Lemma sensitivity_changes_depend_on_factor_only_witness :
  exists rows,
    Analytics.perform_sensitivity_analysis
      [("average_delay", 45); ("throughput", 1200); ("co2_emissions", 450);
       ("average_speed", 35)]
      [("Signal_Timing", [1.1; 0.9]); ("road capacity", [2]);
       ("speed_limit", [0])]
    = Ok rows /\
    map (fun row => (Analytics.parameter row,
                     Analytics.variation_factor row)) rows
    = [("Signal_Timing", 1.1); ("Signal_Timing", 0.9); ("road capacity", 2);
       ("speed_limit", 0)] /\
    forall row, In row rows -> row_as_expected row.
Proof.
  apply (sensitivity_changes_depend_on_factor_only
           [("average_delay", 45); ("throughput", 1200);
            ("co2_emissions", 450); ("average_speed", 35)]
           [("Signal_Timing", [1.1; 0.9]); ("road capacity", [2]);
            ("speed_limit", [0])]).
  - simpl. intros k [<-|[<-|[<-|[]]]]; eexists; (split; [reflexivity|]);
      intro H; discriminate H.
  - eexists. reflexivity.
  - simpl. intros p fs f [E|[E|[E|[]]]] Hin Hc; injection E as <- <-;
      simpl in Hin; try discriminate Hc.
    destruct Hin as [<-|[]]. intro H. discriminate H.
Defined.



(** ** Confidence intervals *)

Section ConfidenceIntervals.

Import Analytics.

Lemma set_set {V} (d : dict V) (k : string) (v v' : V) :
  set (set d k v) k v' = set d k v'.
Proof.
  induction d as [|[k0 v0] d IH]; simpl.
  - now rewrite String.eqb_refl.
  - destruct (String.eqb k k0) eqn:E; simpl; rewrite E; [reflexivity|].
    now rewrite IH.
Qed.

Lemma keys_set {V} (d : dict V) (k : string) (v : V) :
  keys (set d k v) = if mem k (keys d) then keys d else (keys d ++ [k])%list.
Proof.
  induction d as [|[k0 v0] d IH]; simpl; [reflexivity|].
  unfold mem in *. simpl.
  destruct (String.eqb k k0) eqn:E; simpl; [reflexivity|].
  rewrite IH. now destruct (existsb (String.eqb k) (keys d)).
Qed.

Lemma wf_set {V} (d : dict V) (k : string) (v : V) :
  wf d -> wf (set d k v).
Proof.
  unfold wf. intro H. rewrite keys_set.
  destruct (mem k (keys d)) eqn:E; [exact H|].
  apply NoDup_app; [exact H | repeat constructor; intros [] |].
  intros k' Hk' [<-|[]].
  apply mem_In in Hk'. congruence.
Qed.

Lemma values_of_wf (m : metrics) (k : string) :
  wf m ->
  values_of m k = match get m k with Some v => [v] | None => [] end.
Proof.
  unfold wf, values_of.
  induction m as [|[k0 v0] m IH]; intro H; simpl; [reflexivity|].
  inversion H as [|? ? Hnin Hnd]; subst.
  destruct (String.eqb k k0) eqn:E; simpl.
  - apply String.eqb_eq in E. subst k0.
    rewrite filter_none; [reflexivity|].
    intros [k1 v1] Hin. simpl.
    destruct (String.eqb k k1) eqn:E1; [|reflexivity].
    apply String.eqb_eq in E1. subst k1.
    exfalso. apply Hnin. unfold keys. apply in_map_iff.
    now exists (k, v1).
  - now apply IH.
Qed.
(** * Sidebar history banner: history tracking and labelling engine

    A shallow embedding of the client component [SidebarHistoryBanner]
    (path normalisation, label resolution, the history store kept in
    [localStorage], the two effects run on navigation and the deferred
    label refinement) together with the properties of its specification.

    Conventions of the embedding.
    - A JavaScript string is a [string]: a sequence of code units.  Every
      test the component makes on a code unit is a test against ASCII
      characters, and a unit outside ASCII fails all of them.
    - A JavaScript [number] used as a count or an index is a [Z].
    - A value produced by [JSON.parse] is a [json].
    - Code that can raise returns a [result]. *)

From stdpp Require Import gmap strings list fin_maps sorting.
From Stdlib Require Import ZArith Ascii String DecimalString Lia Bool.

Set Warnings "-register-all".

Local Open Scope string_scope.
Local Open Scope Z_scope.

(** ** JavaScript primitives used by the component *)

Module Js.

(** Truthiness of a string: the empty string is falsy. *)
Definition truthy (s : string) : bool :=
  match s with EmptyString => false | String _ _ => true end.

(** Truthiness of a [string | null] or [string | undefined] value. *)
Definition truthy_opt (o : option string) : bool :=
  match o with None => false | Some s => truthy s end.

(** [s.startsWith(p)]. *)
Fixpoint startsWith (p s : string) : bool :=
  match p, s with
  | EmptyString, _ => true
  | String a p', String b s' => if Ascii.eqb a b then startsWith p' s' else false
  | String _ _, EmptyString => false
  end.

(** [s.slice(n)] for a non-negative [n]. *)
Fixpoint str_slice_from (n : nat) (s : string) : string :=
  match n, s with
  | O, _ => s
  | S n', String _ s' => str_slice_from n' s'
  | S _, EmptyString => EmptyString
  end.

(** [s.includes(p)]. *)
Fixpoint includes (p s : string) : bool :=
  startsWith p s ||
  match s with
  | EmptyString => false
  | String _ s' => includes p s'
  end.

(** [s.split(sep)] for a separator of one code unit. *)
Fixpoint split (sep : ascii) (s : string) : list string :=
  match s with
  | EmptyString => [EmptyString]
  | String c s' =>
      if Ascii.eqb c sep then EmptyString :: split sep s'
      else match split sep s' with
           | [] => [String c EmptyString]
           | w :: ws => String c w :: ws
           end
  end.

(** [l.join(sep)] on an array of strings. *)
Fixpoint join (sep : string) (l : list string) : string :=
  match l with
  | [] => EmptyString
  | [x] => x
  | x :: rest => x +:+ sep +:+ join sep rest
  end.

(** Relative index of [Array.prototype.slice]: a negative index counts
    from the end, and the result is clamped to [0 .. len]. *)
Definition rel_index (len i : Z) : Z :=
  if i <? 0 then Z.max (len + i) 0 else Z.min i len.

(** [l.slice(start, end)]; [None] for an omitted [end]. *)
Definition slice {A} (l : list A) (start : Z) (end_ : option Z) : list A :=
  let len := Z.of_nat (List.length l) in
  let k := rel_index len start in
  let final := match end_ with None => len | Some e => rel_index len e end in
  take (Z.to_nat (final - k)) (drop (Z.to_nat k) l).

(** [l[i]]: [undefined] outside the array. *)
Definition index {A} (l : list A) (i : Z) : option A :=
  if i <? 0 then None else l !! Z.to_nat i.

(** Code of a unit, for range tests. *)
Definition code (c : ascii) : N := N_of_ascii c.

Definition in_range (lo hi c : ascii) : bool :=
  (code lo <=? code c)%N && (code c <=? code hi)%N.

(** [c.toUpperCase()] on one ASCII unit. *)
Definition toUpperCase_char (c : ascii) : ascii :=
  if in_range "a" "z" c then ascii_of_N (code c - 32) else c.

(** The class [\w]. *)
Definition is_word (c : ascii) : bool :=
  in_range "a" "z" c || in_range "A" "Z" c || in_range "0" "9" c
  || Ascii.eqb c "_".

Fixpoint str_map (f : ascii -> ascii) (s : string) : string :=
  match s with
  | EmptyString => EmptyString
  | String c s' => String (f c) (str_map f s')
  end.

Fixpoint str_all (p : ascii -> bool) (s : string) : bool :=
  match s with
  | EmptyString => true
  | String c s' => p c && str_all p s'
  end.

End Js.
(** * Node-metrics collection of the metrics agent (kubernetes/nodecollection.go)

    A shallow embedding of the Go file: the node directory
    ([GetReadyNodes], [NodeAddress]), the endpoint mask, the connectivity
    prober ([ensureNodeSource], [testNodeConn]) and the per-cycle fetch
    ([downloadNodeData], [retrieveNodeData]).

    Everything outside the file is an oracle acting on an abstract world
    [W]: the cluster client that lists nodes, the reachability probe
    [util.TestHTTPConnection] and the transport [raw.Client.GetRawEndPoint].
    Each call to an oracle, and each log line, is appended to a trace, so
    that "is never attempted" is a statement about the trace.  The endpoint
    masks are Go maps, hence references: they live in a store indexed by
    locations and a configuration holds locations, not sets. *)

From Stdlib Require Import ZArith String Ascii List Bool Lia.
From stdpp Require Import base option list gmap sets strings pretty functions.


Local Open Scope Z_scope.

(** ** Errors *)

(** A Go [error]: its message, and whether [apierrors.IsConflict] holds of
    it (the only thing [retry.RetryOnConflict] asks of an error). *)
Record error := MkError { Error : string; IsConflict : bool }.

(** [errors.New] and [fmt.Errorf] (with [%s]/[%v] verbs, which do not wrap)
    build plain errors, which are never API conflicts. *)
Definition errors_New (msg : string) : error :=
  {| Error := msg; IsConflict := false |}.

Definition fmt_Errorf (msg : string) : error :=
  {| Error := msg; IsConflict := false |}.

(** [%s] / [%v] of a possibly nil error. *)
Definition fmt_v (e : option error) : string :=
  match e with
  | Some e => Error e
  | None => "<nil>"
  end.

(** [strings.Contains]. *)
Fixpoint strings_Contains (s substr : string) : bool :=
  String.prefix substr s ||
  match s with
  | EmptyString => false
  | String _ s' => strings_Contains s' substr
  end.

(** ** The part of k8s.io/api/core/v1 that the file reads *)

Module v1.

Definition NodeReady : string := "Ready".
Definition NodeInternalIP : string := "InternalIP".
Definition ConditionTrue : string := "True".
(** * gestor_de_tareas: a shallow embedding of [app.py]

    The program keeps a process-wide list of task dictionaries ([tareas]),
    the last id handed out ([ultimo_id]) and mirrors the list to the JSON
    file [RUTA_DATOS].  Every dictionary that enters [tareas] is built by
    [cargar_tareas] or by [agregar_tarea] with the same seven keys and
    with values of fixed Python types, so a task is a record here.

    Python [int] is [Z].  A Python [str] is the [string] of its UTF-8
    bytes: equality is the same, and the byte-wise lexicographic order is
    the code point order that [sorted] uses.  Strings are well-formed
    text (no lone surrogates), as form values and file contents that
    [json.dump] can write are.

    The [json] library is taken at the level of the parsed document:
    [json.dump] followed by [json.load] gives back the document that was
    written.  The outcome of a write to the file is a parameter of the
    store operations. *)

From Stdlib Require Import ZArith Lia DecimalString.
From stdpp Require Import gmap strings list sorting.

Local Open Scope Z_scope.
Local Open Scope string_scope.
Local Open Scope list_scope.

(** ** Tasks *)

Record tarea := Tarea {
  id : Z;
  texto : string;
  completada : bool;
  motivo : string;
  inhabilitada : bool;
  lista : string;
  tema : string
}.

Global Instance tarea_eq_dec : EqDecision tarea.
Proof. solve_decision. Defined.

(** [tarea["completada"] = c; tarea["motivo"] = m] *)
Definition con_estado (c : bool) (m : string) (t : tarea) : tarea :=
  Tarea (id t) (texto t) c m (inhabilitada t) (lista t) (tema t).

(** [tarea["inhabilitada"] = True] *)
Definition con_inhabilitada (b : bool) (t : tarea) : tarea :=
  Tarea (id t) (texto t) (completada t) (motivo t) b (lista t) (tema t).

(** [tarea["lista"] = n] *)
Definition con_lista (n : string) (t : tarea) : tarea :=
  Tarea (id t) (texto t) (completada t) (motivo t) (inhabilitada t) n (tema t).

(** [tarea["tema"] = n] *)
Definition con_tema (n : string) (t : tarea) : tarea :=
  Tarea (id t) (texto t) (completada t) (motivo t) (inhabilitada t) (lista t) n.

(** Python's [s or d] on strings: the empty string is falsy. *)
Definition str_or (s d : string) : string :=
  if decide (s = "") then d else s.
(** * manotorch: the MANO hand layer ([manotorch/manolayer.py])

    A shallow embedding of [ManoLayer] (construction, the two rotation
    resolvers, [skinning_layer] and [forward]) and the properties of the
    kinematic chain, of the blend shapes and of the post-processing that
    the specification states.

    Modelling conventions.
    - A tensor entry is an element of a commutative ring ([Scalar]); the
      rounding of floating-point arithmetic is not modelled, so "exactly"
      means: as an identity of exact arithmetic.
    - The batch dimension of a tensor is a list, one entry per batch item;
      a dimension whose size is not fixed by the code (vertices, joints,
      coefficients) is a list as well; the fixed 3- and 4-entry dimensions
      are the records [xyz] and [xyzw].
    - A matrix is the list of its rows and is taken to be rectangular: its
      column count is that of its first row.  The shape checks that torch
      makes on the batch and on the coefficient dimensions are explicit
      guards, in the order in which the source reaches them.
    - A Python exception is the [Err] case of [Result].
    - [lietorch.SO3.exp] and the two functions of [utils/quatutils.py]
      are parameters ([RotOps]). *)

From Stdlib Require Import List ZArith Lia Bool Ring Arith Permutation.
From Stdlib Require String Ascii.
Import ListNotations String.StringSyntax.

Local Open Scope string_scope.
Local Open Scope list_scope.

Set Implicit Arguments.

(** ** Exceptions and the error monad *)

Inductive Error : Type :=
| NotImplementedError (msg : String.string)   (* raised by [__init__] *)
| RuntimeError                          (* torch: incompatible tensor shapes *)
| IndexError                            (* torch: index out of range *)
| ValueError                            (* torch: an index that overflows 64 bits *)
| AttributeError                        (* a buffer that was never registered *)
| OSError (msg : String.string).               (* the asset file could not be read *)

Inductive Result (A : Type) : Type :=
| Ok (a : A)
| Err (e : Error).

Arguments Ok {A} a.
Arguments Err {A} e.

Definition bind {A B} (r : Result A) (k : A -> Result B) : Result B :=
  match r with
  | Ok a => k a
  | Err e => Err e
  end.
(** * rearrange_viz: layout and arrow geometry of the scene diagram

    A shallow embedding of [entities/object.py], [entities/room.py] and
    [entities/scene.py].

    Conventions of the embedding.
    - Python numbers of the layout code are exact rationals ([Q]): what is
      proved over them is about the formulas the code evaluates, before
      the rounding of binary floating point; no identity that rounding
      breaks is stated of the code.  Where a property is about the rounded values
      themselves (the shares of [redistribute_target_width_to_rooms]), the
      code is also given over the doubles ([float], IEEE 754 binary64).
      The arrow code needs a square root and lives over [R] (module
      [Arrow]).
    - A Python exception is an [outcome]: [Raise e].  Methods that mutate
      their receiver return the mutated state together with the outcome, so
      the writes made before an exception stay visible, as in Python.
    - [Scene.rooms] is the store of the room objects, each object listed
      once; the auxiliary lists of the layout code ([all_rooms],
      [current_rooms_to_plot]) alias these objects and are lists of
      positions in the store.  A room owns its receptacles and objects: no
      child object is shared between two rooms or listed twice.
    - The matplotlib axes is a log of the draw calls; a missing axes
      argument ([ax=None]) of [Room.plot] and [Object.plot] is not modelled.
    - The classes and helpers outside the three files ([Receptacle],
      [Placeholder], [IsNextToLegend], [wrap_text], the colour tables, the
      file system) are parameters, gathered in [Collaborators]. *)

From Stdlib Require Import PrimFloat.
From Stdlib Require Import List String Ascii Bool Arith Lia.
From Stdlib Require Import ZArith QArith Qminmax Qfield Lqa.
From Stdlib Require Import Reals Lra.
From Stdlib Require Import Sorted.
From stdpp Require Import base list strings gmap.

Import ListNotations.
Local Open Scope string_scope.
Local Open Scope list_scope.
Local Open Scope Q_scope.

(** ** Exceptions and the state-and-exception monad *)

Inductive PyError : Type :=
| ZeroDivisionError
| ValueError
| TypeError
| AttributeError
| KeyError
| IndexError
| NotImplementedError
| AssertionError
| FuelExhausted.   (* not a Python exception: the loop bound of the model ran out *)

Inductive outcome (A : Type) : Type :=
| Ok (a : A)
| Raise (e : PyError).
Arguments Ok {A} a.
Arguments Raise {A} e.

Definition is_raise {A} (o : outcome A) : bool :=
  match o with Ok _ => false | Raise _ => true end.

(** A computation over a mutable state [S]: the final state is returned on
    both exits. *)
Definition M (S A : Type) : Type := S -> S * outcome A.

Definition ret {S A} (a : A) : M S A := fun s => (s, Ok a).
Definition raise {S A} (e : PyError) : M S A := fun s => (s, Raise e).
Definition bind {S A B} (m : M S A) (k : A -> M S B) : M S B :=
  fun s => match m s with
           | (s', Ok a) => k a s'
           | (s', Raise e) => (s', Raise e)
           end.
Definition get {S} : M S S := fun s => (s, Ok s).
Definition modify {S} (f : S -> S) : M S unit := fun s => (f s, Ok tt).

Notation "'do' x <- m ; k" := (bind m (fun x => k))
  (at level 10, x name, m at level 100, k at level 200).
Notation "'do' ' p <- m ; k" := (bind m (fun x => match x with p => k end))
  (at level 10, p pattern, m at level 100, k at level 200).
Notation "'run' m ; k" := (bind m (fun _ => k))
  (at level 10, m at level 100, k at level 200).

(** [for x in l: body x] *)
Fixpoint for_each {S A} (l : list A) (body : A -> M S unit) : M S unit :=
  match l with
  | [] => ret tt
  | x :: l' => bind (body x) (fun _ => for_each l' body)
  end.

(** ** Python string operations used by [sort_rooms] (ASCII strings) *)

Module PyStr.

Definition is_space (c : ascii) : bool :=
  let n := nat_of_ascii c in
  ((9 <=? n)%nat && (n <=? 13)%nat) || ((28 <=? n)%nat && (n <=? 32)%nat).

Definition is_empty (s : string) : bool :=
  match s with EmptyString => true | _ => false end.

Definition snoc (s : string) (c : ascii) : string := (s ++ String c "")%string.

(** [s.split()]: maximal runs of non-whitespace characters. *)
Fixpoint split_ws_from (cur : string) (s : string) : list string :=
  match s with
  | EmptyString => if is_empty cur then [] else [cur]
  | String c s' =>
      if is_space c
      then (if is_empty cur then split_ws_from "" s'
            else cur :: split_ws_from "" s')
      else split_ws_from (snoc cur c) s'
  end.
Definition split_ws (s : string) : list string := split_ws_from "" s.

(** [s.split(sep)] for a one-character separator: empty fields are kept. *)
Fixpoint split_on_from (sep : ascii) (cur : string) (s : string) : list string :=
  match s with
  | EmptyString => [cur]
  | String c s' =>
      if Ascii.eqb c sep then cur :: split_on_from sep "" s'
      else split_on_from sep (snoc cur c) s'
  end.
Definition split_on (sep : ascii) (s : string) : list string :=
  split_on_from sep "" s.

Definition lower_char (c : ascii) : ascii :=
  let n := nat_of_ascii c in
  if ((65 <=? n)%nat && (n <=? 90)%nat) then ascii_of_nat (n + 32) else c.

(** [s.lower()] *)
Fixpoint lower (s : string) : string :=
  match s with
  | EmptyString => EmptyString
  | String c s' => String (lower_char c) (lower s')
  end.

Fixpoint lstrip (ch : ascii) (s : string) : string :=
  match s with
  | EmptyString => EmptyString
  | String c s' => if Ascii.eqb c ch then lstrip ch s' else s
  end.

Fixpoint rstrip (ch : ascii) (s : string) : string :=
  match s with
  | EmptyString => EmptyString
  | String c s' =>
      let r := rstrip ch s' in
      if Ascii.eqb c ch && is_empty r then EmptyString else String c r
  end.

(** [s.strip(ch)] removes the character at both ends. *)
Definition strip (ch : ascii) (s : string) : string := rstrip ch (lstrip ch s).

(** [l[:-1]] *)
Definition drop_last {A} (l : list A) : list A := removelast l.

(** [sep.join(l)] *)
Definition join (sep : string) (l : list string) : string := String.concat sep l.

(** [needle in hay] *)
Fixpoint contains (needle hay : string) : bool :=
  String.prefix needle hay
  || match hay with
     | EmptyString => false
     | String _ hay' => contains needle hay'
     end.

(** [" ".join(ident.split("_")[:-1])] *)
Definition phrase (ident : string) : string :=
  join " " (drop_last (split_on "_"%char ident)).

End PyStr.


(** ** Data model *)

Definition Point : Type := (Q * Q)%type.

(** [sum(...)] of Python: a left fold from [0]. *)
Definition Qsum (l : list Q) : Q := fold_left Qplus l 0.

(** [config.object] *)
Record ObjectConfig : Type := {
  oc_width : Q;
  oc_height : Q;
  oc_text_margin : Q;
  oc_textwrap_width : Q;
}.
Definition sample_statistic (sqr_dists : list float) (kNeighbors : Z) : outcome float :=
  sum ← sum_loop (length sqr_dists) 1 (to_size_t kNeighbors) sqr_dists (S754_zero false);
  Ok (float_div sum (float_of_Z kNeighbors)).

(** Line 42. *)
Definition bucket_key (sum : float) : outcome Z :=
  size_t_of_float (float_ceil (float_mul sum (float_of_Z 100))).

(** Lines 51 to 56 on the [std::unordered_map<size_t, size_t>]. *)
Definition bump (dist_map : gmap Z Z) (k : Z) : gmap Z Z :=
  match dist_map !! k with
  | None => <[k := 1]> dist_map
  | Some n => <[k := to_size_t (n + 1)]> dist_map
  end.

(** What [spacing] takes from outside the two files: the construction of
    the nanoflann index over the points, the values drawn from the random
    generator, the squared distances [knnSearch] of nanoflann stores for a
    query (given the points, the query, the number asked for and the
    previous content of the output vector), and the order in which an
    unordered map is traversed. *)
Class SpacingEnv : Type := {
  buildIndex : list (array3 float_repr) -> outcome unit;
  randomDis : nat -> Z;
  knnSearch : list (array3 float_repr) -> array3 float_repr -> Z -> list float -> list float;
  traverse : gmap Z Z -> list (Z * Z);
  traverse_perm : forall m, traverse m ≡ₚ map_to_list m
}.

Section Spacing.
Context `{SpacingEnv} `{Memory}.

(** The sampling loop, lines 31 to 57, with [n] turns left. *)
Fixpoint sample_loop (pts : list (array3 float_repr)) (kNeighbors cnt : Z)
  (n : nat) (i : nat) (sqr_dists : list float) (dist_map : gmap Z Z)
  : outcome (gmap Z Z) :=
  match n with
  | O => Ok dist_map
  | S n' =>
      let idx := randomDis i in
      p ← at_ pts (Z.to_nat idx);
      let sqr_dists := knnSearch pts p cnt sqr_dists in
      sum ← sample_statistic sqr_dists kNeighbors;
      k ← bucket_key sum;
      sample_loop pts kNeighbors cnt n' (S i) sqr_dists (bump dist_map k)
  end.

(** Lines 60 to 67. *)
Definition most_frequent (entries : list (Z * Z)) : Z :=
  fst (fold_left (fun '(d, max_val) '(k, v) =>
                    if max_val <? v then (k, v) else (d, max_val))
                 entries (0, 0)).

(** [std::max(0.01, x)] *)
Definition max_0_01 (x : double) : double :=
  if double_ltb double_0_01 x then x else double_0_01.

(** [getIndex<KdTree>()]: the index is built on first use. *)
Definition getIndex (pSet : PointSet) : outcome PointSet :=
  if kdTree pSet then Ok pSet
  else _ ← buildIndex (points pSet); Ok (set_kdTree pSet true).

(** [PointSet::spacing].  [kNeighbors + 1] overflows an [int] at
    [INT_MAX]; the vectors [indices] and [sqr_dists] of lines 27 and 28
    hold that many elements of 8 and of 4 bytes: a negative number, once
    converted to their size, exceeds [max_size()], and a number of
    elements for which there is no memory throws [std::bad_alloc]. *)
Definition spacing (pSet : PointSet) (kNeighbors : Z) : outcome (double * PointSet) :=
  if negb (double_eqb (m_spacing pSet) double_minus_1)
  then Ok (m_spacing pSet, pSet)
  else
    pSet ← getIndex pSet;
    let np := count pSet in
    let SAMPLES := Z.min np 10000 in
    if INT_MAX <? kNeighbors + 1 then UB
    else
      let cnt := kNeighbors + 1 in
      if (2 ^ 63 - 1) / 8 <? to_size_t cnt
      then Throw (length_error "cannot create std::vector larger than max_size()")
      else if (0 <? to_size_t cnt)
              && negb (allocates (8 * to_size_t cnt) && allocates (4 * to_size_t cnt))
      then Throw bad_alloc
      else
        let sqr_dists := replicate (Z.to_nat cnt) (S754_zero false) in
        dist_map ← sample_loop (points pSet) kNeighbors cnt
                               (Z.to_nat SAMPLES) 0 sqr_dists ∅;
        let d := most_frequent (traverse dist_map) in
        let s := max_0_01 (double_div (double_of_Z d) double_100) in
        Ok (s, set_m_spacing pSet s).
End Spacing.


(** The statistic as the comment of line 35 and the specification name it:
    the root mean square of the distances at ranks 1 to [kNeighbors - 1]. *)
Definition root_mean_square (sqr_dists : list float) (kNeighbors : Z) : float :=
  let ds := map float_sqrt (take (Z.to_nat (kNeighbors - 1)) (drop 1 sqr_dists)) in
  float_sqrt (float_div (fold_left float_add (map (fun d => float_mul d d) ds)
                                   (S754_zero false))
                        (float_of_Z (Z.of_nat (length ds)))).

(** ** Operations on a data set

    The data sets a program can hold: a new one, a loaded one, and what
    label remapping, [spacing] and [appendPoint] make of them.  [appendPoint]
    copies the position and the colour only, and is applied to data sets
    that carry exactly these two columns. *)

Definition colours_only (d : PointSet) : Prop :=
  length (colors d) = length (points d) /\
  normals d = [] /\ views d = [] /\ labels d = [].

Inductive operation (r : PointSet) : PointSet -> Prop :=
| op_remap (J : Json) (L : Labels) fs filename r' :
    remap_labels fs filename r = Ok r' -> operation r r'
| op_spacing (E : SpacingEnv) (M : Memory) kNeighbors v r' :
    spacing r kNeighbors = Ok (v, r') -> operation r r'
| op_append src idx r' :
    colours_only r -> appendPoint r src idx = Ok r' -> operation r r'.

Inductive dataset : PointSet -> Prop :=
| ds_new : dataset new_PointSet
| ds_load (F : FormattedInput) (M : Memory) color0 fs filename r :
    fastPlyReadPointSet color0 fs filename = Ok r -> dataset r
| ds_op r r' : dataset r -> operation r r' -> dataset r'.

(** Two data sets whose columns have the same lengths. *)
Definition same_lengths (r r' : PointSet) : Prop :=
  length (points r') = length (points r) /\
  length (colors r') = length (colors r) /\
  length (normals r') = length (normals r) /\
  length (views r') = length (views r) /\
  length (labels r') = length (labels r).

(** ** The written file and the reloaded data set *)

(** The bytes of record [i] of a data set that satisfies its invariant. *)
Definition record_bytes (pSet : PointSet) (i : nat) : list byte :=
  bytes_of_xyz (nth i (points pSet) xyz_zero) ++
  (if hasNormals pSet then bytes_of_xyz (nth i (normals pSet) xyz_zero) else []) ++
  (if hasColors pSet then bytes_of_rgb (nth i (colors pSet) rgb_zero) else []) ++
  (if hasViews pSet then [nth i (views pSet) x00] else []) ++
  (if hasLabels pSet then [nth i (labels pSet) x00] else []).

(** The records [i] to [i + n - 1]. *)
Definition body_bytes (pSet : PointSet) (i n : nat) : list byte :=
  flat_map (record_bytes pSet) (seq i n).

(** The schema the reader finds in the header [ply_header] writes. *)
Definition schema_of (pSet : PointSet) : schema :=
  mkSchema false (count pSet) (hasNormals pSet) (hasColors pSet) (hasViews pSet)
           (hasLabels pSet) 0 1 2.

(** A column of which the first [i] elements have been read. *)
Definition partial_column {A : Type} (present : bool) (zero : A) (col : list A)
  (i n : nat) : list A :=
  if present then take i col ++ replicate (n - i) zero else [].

* * * *

| What you need to do |
Please give an exact restatement of only the lines from the beginning of the material above to the line with "Import Analytics.", inclusive.

| Solution for this task |
Lemma sensitivity_changes_depend_on_factor_only_witness :
  exists rows,
    Analytics.perform_sensitivity_analysis
      [("average_delay", 45); ("throughput", 1200); ("co2_emissions", 450);
       ("average_speed", 35)]
      [("Signal_Timing", [1.1; 0.9]); ("road capacity", [2]);
       ("speed_limit", [0])]
    = Ok rows /\
    map (fun row => (Analytics.parameter row,
                     Analytics.variation_factor row)) rows
    = [("Signal_Timing", 1.1); ("Signal_Timing", 0.9); ("road capacity", 2);
       ("speed_limit", 0)] /\
    forall row, In row rows -> row_as_expected row.
Proof.
  apply (sensitivity_changes_depend_on_factor_only
           [("average_delay", 45); ("throughput", 1200);
            ("co2_emissions", 450); ("average_speed", 35)]
           [("Signal_Timing", [1.1; 0.9]); ("road capacity", [2]);
            ("speed_limit", [0])]).
  - simpl. intros k [<-|[<-|[<-|[]]]]; eexists; (split; [reflexivity|]);
      intro H; discriminate H.
  - eexists. reflexivity.
  - simpl. intros p fs f [E|[E|[E|[]]]] Hin Hc; injection E as <- <-;
      simpl in Hin; try discriminate Hc.
    destruct Hin as [<-|[]]. intro H. discriminate H.
Defined.



(** ** Confidence intervals *)

Section ConfidenceIntervals.

Import Analytics.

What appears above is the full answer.